INSTRUCTIONS TO FOLLOW –
Whenever "control" occurs in a line of the material, list that line.

RECORD EXTRACTS –
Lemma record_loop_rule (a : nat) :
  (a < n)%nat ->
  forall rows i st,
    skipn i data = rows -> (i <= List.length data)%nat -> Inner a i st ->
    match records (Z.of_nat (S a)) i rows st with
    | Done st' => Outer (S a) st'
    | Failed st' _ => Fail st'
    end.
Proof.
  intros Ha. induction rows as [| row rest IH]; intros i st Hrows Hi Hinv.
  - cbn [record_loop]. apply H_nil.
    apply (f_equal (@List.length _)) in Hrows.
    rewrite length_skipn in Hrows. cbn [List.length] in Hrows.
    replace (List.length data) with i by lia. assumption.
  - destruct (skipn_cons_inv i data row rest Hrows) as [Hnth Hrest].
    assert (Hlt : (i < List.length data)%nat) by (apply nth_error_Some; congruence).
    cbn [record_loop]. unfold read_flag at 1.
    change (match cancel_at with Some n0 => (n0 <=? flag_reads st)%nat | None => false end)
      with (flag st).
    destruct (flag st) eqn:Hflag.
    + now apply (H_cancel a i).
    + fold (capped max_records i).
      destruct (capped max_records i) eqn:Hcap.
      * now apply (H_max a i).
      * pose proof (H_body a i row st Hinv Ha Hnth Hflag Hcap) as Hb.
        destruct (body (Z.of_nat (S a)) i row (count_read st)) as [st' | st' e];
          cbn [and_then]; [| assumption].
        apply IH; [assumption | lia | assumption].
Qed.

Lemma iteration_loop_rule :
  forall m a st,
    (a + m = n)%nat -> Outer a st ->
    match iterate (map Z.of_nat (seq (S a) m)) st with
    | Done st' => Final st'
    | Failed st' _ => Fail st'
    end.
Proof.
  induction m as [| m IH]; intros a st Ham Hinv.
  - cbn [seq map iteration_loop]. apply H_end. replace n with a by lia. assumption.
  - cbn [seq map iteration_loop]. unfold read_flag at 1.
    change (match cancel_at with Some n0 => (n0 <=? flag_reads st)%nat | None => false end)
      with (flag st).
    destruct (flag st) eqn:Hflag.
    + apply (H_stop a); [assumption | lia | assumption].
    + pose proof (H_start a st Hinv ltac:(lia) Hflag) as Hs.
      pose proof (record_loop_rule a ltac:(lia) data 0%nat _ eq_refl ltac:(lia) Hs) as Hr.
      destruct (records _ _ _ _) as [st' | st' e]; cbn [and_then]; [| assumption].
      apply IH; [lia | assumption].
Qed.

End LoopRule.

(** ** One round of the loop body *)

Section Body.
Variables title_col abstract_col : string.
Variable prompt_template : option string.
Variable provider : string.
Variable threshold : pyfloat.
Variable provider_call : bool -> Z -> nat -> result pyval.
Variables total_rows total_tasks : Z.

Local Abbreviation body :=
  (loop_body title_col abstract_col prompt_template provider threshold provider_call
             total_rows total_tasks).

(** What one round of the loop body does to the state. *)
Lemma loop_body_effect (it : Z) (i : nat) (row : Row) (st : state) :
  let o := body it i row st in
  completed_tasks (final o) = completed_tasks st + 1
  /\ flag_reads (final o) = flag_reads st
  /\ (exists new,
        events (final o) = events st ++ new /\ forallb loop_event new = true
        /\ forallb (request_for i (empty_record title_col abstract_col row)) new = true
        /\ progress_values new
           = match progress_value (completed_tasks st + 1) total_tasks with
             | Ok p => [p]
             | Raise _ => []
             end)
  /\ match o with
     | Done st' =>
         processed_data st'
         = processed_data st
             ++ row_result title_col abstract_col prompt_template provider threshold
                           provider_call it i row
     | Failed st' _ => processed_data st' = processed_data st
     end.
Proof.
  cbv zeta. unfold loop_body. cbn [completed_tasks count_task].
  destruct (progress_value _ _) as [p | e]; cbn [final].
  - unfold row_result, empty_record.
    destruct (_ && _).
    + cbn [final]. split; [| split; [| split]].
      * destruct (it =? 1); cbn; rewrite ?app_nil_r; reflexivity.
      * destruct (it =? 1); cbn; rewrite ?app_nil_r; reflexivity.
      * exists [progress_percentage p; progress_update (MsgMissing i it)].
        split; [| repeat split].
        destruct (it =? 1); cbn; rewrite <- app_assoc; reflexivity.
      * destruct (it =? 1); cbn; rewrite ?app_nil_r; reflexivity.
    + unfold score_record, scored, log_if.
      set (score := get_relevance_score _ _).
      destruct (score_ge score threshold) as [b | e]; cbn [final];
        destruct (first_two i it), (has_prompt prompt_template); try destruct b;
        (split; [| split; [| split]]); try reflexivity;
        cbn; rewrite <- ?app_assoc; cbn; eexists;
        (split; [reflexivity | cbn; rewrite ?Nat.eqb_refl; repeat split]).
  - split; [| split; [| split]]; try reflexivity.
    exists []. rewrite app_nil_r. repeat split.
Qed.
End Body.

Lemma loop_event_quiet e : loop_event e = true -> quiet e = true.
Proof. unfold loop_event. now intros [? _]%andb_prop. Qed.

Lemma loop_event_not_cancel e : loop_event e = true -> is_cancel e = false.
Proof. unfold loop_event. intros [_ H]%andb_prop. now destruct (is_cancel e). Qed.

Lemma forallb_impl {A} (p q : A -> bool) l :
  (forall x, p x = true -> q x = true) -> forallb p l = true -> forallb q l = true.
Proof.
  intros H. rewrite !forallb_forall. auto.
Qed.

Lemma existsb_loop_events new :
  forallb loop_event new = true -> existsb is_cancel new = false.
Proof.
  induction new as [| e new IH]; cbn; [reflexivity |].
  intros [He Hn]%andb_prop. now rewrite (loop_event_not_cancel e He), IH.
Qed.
==
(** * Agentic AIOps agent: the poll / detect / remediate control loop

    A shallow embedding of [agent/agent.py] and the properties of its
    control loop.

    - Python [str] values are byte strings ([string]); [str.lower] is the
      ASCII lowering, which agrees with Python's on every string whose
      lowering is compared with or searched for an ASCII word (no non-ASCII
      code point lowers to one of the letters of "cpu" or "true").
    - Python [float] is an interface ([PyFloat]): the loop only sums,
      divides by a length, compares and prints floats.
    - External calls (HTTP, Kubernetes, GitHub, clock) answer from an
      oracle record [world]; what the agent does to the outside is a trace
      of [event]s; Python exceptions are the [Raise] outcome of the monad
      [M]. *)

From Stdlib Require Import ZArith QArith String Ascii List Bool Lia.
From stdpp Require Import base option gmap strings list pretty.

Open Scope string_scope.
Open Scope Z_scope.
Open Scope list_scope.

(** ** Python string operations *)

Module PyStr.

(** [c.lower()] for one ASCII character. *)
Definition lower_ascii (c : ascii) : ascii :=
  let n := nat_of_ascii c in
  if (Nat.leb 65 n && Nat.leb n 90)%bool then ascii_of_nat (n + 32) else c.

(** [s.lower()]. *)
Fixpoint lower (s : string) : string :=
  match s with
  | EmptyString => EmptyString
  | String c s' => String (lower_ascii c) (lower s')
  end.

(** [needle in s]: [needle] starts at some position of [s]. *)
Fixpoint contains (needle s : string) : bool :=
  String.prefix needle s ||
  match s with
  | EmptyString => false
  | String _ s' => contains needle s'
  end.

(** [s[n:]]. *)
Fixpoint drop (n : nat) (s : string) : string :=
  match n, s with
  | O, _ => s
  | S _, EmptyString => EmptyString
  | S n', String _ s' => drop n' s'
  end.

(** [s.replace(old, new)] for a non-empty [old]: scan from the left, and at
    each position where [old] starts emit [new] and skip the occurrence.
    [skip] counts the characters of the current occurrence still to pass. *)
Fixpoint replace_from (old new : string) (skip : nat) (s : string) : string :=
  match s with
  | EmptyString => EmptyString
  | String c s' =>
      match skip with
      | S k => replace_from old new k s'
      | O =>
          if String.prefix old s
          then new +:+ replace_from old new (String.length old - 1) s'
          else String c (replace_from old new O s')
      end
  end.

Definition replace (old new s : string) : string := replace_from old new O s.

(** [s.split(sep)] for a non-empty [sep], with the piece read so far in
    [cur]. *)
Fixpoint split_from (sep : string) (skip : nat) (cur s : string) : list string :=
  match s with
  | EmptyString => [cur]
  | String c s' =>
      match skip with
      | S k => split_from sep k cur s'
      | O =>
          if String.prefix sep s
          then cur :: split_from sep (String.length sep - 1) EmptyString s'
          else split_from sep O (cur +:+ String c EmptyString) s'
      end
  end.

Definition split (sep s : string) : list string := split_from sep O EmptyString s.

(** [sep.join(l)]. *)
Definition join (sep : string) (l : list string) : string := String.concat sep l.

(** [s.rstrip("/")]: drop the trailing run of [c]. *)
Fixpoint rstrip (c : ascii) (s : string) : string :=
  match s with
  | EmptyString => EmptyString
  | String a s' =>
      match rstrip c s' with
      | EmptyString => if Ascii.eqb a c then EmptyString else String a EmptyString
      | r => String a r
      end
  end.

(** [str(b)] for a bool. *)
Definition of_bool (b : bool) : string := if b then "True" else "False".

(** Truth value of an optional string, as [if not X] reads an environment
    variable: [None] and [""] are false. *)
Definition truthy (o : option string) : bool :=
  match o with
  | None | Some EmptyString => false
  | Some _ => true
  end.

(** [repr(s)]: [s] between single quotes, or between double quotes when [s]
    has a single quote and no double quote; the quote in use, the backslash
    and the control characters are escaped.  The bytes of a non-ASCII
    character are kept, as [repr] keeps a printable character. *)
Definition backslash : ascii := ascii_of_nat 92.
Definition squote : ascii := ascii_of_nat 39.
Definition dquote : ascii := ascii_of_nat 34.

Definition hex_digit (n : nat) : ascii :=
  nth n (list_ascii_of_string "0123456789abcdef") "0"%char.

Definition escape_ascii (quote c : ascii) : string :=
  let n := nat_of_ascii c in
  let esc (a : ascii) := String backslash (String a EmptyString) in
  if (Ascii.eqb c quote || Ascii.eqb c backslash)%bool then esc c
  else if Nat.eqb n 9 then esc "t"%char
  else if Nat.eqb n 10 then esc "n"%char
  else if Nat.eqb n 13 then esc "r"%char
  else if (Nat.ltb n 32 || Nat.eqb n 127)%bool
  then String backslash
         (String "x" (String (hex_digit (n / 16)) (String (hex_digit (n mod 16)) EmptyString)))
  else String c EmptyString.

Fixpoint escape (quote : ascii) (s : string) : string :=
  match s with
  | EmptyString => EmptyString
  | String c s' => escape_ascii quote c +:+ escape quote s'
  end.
...
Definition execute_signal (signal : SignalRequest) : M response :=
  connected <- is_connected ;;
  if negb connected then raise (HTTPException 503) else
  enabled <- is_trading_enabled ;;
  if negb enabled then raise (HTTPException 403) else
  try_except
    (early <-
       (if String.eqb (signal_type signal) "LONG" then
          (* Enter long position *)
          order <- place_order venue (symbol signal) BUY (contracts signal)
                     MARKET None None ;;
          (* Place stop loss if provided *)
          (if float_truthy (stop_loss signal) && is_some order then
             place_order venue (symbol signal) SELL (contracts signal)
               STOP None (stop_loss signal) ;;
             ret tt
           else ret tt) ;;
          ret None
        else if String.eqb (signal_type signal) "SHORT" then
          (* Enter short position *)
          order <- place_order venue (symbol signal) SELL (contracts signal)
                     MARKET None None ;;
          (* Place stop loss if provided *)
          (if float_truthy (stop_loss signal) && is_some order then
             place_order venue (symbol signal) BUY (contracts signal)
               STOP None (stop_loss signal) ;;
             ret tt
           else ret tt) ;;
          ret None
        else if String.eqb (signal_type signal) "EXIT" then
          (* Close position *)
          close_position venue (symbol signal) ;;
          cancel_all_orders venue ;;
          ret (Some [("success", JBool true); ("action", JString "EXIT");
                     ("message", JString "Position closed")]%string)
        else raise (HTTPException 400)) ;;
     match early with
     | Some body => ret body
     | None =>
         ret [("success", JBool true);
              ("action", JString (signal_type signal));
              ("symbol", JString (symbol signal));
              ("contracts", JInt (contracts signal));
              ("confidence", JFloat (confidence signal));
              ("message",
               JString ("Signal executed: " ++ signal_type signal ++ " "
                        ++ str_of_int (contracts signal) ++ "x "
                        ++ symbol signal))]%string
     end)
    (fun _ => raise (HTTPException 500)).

ANSWER TO THIS TASK –
(** * Agentic AIOps agent: the poll / detect / remediate control loop
    control loop.
    and the control characters are escaped.  The bytes of a non-ASCII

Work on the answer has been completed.